(* ===== verification/TimerSpec.v ===== *)
(** * TimerSpec: the [TimerSubsystem] trait and what its implementations promise

    The trait of [riftgate-core/src/timers.rs] as a class, with [BinaryHeapTimers] and
    [DeterministicTimers] as instances, and the contract they share: a map from handles to
    deadlines and callbacks, in which [tick] fires what is due in the order of deadlines.
    [timers_refine_map] shows that no sequence of calls tells the heap, with its lazy
    cancellation and compaction, from the map.  [next_deadline] is not part of the contract:
    see [Timers.next_deadline_not_earliest]. *)

From S2P Require Import Prelude Timers.

Section subsystem.
Context {A : Type}.

(** A callback is a value; [tick] returns the ones it ran, in order, with their entries. *)
Class TimerSubsystem (T : Type) := {
  ts_schedule : Z -> A -> T -> Z * T;
  ts_cancel : Z -> T -> bool * T;
  ts_tick : Z -> T -> list (entry * A) * T;
  ts_len : T -> nat;
}.

Definition ts_is_empty {T} `{TimerSubsystem T} (t : T) : bool := (ts_len t =? 0)%nat.

#[global] Instance heap_timers : TimerSubsystem (BinaryHeapTimers (A := A)) :=
  {| ts_schedule := schedule; ts_cancel := cancel; ts_tick := tick; ts_len := timers_len |}.

(** [DeterministicTimers] forwards, and remembers the last tick. *)
Definition det_new : DeterministicTimers (A := A) := mkDeterministic timers_new None.

Definition det_schedule (deadline : Z) (cb : A) (t : DeterministicTimers) : Z * DeterministicTimers :=
  let '(id, i) := schedule deadline cb (det_inner t) in (id, mkDeterministic i (last_tick t)).

Definition det_cancel (id : Z) (t : DeterministicTimers (A := A)) : bool * DeterministicTimers :=
  let '(r, i) := cancel id (det_inner t) in (r, mkDeterministic i (last_tick t)).

#[global] Instance deterministic_timers : TimerSubsystem (DeterministicTimers (A := A)) :=
  {| ts_schedule := det_schedule; ts_cancel := det_cancel; ts_tick := det_tick;
     ts_len t := timers_len (det_inner t) |}.

(** ** The contract: a map *)

Record TimerMap := mkTimerMap { tm_live : gmap Z (Z * A); tm_next : Z }.

Definition tm_new : TimerMap := mkTimerMap ∅ 1.

Definition tm_schedule (deadline : Z) (cb : A) (m : TimerMap) : Z * TimerMap :=
  (tm_next m, mkTimerMap (<[tm_next m := (deadline, cb)]> (tm_live m)) (tm_next m + 1)).

Definition tm_cancel (id : Z) (m : TimerMap) : bool * TimerMap :=
  (bool_decide (is_Some (tm_live m !! id)), mkTimerMap (delete id (tm_live m)) (tm_next m)).

(** The due timers by deadline, those of one deadline by handle. *)
Fixpoint insert_due (x : entry * A) (l : list (entry * A)) : list (entry * A) :=
  match l with
  | [] => [x]
  | y :: l' => if ele (fst x) (fst y) then x :: l else y :: insert_due x l'
  end.

Definition due (now : Z) (m : gmap Z (Z * A)) : list (entry * A) :=
  foldr insert_due [] ((fun '(id, (dl, cb)) => ((dl, id), cb)) <$>
                         filter (fun kv => fst (snd kv) <= now) (map_to_list m)).

Definition tm_tick (now : Z) (m : TimerMap) : list (entry * A) * TimerMap :=
  (due now (tm_live m), mkTimerMap (filter (fun kv => now < fst (snd kv)) (tm_live m)) (tm_next m)).

Definition timer_map : TimerSubsystem TimerMap :=
  {| ts_schedule := tm_schedule; ts_cancel := tm_cancel; ts_tick := tm_tick;
     ts_len m := size (tm_live m) |}.

(** ** Calls and what the caller sees *)

Inductive timer_call := CallSchedule (deadline : Z) (cb : A) | CallCancel (id : Z) | CallTick (now : Z) | CallLen.
Inductive timer_reply := Handle (id : Z) | Cancelled (r : bool) | Fired (fs : list (entry * A)) | Len (n : nat).

Definition timer_step {T} `{TimerSubsystem T} (c : timer_call) (t : T) : timer_reply * T :=
  match c with
  | CallSchedule dl cb => let '(id, t) := ts_schedule dl cb t in (Handle id, t)
  | CallCancel id => let '(r, t) := ts_cancel id t in (Cancelled r, t)
  | CallTick now => let '(fs, t) := ts_tick now t in (Fired fs, t)
  | CallLen => (Len (ts_len t), t)
  end.

Fixpoint timer_run {T} `{TimerSubsystem T} (cs : list timer_call) (t : T) : list timer_reply :=
  match cs with
  | [] => []
  | c :: cs => let '(r, t) := timer_step c t in r :: timer_run cs t
  end.

(** ** The simulation *)

Definition represents_map (t : BinaryHeapTimers (A := A)) (m : TimerMap) : Prop :=
  timers_ok t /\ next_id t = tm_next m /\
  forall id dl cb, tm_live m !! id = Some (dl, cb) <-> live t (dl, id) cb.

Lemma new_represents_map : represents_map timers_new tm_new.
Proof.
  split; [apply timers_new_ok|]. split; [done|]. intros id dl cb. cbn. rewrite lookup_empty.
  split; [done|]. by intros [?%elem_of_nil _].
Qed.

Lemma insert_due_perm x l : insert_due x l ≡ₚ x :: l.
Proof. induction l as [|y l IH]; cbn; [done|]. destruct (ele _ _); [done|]. rewrite IH. constructor. Qed.

Lemma sort_due_perm l : foldr insert_due [] l ≡ₚ l.
Proof. induction l as [|x l IH]; cbn; [done|]. rewrite insert_due_perm. by constructor. Qed.

Lemma insert_due_sorted x l : StronglySorted le (fst <$> l) -> StronglySorted le (fst <$> insert_due x l).
Proof.
  induction l as [|y l IH]; cbn; intros Hs; [by repeat constructor|]. apply StronglySorted_inv in Hs as [Hs Hy].
  destruct (ele (fst x) (fst y)) eqn:E; cbn.
  - apply ele_spec in E. constructor; [by constructor|]. constructor; [done|].
    eapply Forall_impl; [done|]. intros z Hz. by eapply le_trans.
  - apply ele_false in E as [E _]. constructor; [by apply IH|].
    change (Forall (le (fst y)) (fst <$> insert_due x l)). rewrite insert_due_perm. by constructor.
Qed.

Lemma due_sorted now m : StronglySorted le (fst <$> due now m).
Proof.
  unfold due. match goal with |- context [foldr _ _ ?k] => induction k as [|x l IH] end; [constructor|].
  by apply insert_due_sorted.
Qed.

Lemma due_elem now m x cb : (x, cb) ∈ due now m <-> m !! snd x = Some (fst x, cb) /\ fst x <= now.
Proof.
  unfold due. rewrite sort_due_perm, list_elem_of_fmap. split.
  - intros ([id [dl cb']] & [= -> ->] & [Hle Hin]%list_elem_of_filter). cbn in *. by apply elem_of_map_to_list in Hin.
  - intros [Hm Hle]. destruct x as [dl id]. exists (id, (dl, cb)). split; [done|]. cbn in *.
    apply list_elem_of_filter. split; [done|]. by apply elem_of_map_to_list.
Qed.

Lemma due_nodup now m : NoDup (fst <$> due now m).
Proof.
  unfold due. rewrite sort_due_perm, <- list_fmap_compose.
  assert (Hnd : NoDup (fst <$> filter (fun kv : Z * (Z * A) => fst (snd kv) <= now) (map_to_list m))).
  { pose proof (NoDup_fst_map_to_list m) as Hn. induction (map_to_list m) as [|kv l IH]; [constructor|].
    cbn in Hn. apply NoDup_cons in Hn as [Hni Hn]. rewrite filter_cons. case_decide; [|by apply IH].
    cbn. constructor; [|by apply IH]. intros (y & Hy & [_ Hin]%list_elem_of_filter)%list_elem_of_fmap.
    apply Hni. rewrite Hy. by apply list_elem_of_fmap_2. }
  apply (NoDup_fmap_1 snd). rewrite <- list_fmap_compose.
  erewrite list_fmap_ext; [exact Hnd|]. by intros i [id [dl cb]] _.
Qed.

(** Sorted lists without repetition of entries are determined by their elements. *)
Lemma sorted_pairs_unique (l l' : list (entry * A)) :
  StronglySorted le (fst <$> l) -> StronglySorted le (fst <$> l') -> NoDup (fst <$> l) -> NoDup (fst <$> l') ->
  (forall x cb, (x, cb) ∈ l <-> (x, cb) ∈ l') -> l = l'.
Proof.
  intros Hs Hs' Hn Hn' Heq.
  assert (Hsort : forall k : list (entry * A), StronglySorted le (fst <$> k) -> StronglySorted (fun a b => le (fst a) (fst b)) k).
  { intros k. induction k as [|a k IH]; cbn; intros Hk; [constructor|]. apply StronglySorted_inv in Hk as [Hk Ha].
    constructor; [by apply IH|]. by rewrite Forall_fmap in Ha. }
  apply (StronglySorted_unique_strong (fun a b => le (fst a) (fst b))); [|by apply Hsort..|].
  - intros [x a] [y b] Hx Hy Hxy Hyx. assert (x = y) as -> by by apply le_antisym.
    apply Heq in Hx. apply list_elem_of_lookup in Hx as [i Hi], Hy as [j Hj].
    assert (i = j) as ->; [|congruence]. eapply (NoDup_lookup (fst <$> l')); [done|..]; rewrite list_lookup_fmap;
      [by rewrite Hi|by rewrite Hj].
  - apply NoDup_Permutation; [by eapply NoDup_fmap_1|by eapply NoDup_fmap_1|]. intros [x a]. apply Heq.
Qed.

Lemma represents_size t m : represents_map t m -> size (callbacks t) = size (tm_live m).
Proof.
  intros (Hok & _ & Hm). rewrite <- (size_dom (callbacks t)), <- (size_dom (tm_live m)). f_equal.
  apply set_eq. intros id. rewrite !elem_of_dom. split.
  - intros [cb Hcb]. destruct (callback_live t id cb Hok Hcb) as ([dl i] & Hl & <-). eexists. by apply Hm.
  - intros [[dl cb] Hcb]. apply Hm in Hcb as [_ Hcb]. by eexists.
Qed.

(** Only [schedule] takes a handle. *)
Lemma cancel_next_id id t : next_id (snd (cancel id t)) = next_id (A := A) t.
Proof. unfold cancel, maybe_compact, compact. by repeat case_match. Qed.

Lemma tick_next_id fuel now t : next_id (snd (tick_loop fuel now t)) = next_id (A := A) t.
Proof.
  revert t. induction fuel as [|fuel IH]; intros u; cbn [tick_loop]; [done|].
  destruct (heap_peek (heap u)) as [[dl i]|]; [|done]. destruct (now <? dl); [done|].
  destruct (bool_decide _); [by rewrite IH|]. destruct (callbacks u !! i); [|by rewrite IH].
  specialize (IH (mkTimers (heap_pop (heap u)) (delete i (callbacks u)) (cancelled u) (next_id u) (compaction_ratio u))).
  by destruct (tick_loop fuel now _).
Qed.

(** One call: the same reply, and still the same timers. *)
Lemma timer_step_simulates c t m :
  represents_map t m -> next_id t + 1 < 2 ^ 64 ->
  let '(r, t') := timer_step c t in
  let '(r', m') := timer_step (H := timer_map) c m in
  r = r' /\ represents_map t' m' /\ next_id t' <= next_id t + 1.
Proof.
  intros Hrep Hn. pose proof Hrep as (Hok & Hnext & Hm). destruct c as [dl cb|id|now|]; cbn [timer_step].
  - pose proof (schedule_spec dl cb t Hok Hn) as Hs. cbn [ts_schedule heap_timers timer_map].
    unfold schedule in *. destruct Hs as [Hok' Hl]. unfold tm_schedule. rewrite Hnext. split; [done|].
    assert (Hw : wrapping_add 64 (tm_next m) 1 = tm_next m + 1).
    { unfold wrapping_add. pose proof (to_next t Hok). rewrite wrap_small; unfold in_uint in *; lia. }
    rewrite Hnext in *. split; [|cbn; lia]. split; [done|]. split; [done|]. intros i d c. cbn [tm_live].
    rewrite Hl. destruct (decide (i = tm_next m)) as [->|Hne].
    + rewrite lookup_insert_eq. split; [intros [= <- <-]; by left|]. intros [[[= ->] ->]|Hlive]; [done|].
      exfalso. pose proof (to_fresh t Hok (tm_next m)) as Hf. destruct Hlive as [Hin _].
      apply (list_elem_of_fmap_2 snd) in Hin. specialize (Hf Hin). lia.
    + rewrite lookup_insert_ne by done. rewrite Hm. split; [by right|]. by intros [[[= _ ->] _]|?].
  - pose proof (cancel_lemma id t Hok) as Hc. cbn [ts_cancel heap_timers timer_map].
    pose proof (cancel_next_id id t) as Hid.
    destruct (cancel id t) as [r t']. cbn [snd] in Hid. destruct Hc as (Hok' & Hr & Hl). unfold tm_cancel. split.
    + f_equal. apply eq_bool_prop_intro. rewrite !Is_true_true, bool_decide_eq_true, Hr. split.
      * intros ([d i] & cb & Hlive & <-). eexists. by apply Hm.
      * intros [[d cb] Hs]. exists (d, id), cb. split; [by apply Hm|done].
    + split; [|lia]. split; [done|]. split; [by rewrite Hid|]. intros i d c. cbn [tm_live].
      rewrite Hl, lookup_delete_Some, Hm. cbn. split; intros [? ?]; split; auto.
  - pose proof (tick_loop_spec (S (length (heap t))) now t Hok ltac:(lia)) as Ht. fold (tick now t) in Ht.
    cbn [ts_tick heap_timers timer_map].
    pose proof (tick_next_id (S (length (heap t))) now t) as Hid. fold (tick now t) in Hid.
    destruct (tick now t) as [fs t']. cbn [fst snd] in *. destruct Ht as (Hok' & Hfs & [Hsort Hnd] & Hl).
    unfold tm_tick. split.
    + f_equal. apply sorted_pairs_unique; [done|apply due_sorted|done|apply due_nodup|].
      intros [d i] c. rewrite Hfs, due_elem. cbn. by rewrite Hm.
    + split; [|lia]. split; [done|]. split; [by rewrite Hid|]. intros i d c. cbn [tm_live].
      by rewrite Hl, map_lookup_filter_Some, Hm.
  - cbn [ts_len heap_timers timer_map]. unfold timers_len. rewrite (represents_size t m Hrep).
    split; [done|]. split; [done|lia].
Qed.

Lemma timer_run_simulates cs t m :
  represents_map t m -> next_id t + Z.of_nat (length cs) < 2 ^ 64 ->
  timer_run cs t = timer_run (H := timer_map) cs m.
Proof.
  revert t m. induction cs as [|c cs IH]; intros t m Hrep Hn; [done|]. cbn [timer_run length] in *.
  pose proof (timer_step_simulates c t m Hrep ltac:(lia)) as Hs.
  destruct (timer_step c t) as [r t'], (timer_step c m) as [r' m']. destruct Hs as (-> & Hrep' & Hle).
  f_equal. apply IH; [done|lia].
Qed.

(** The manual clock forwards every call. *)
Lemma det_run_inner cs (t : DeterministicTimers (A := A)) : timer_run cs t = timer_run cs (det_inner t).
Proof.
  revert t. induction cs as [|c cs IH]; intros t; [done|]. cbn [timer_run].
  destruct c as [dl cb|id|now|]; cbn [timer_step ts_schedule ts_cancel ts_tick ts_len deterministic_timers heap_timers].
  - unfold det_schedule. destruct (schedule dl cb (det_inner t)). f_equal. apply IH.
  - unfold det_cancel. destruct (cancel id (det_inner t)). f_equal. apply IH.
  - unfold det_tick. destruct (tick now (det_inner t)). f_equal. apply IH.
  - f_equal. apply IH.
Qed.

(** [C15] Both timer subsystems refine the map: no sequence of calls, however it schedules, cancels
    and ticks, gets a reply from the heap (with its lazy cancellation and compaction) or from
    the manual clock that differs from the reply of the map: the same handles, the same
    answers to [cancel], the same callbacks in the same order, the same lengths. *)
Theorem timers_refine_map cs :
  Z.of_nat (length cs) + 1 < 2 ^ 64 ->
  timer_run cs (timers_new (A := A)) = timer_run (H := timer_map) cs tm_new /\
  timer_run cs det_new = timer_run (H := timer_map) cs tm_new.
Proof.
  intros Hlen. rewrite det_run_inner. cbn [det_new det_inner].
  split; (apply timer_run_simulates; [apply new_represents_map|cbn; lia]).
Qed.
End subsystem.

(** Five timers, a cancellation that triggers the compaction, two ticks. *)
Definition demo_timer_calls : list (timer_call (A := Z)) :=
  [CallSchedule 5 50; CallSchedule 1 10; CallSchedule 5 51; CallSchedule 3 30; CallCancel 2; CallCancel 2; CallTick 4;
   CallLen; CallSchedule 2 20; CallTick 9; CallLen].

Lemma timers_refine_map_witness :
  timer_run demo_timer_calls timers_new =
    [Handle 1; Handle 2; Handle 3; Handle 4; Cancelled true; Cancelled false; Fired [((3, 4), 30)]; Len 2; Handle 5;
     Fired [((2, 5), 20); ((5, 1), 50); ((5, 3), 51)]; Len 0].
Proof. rewrite (proj1 (timers_refine_map demo_timer_calls eq_refl)). by vm_compute. Defined.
################
WHAT THE EXERCISE ASKS
Would you please copy every line from the listing above that contains the word "assert"?

EXERCISE SOLUTION
  assert (Hnd : NoDup (fst <$> filter (fun kv : Z * (Z * A) => fst (snd kv) <= now) (map_to_list m))).
  assert (Hsort : forall k : list (entry * A), StronglySorted le (fst <$> k) -> StronglySorted (fun a b => le (fst a) (fst b)) k).
  - intros [x a] [y b] Hx Hy Hxy Hyx. assert (x = y) as -> by by apply le_antisym.
    assert (i = j) as ->; [|congruence]. eapply (NoDup_lookup (fst <$> l')); [done|..]; rewrite list_lookup_fmap;
    assert (Hw : wrapping_add 64 (tm_next m) 1 = tm_next m + 1).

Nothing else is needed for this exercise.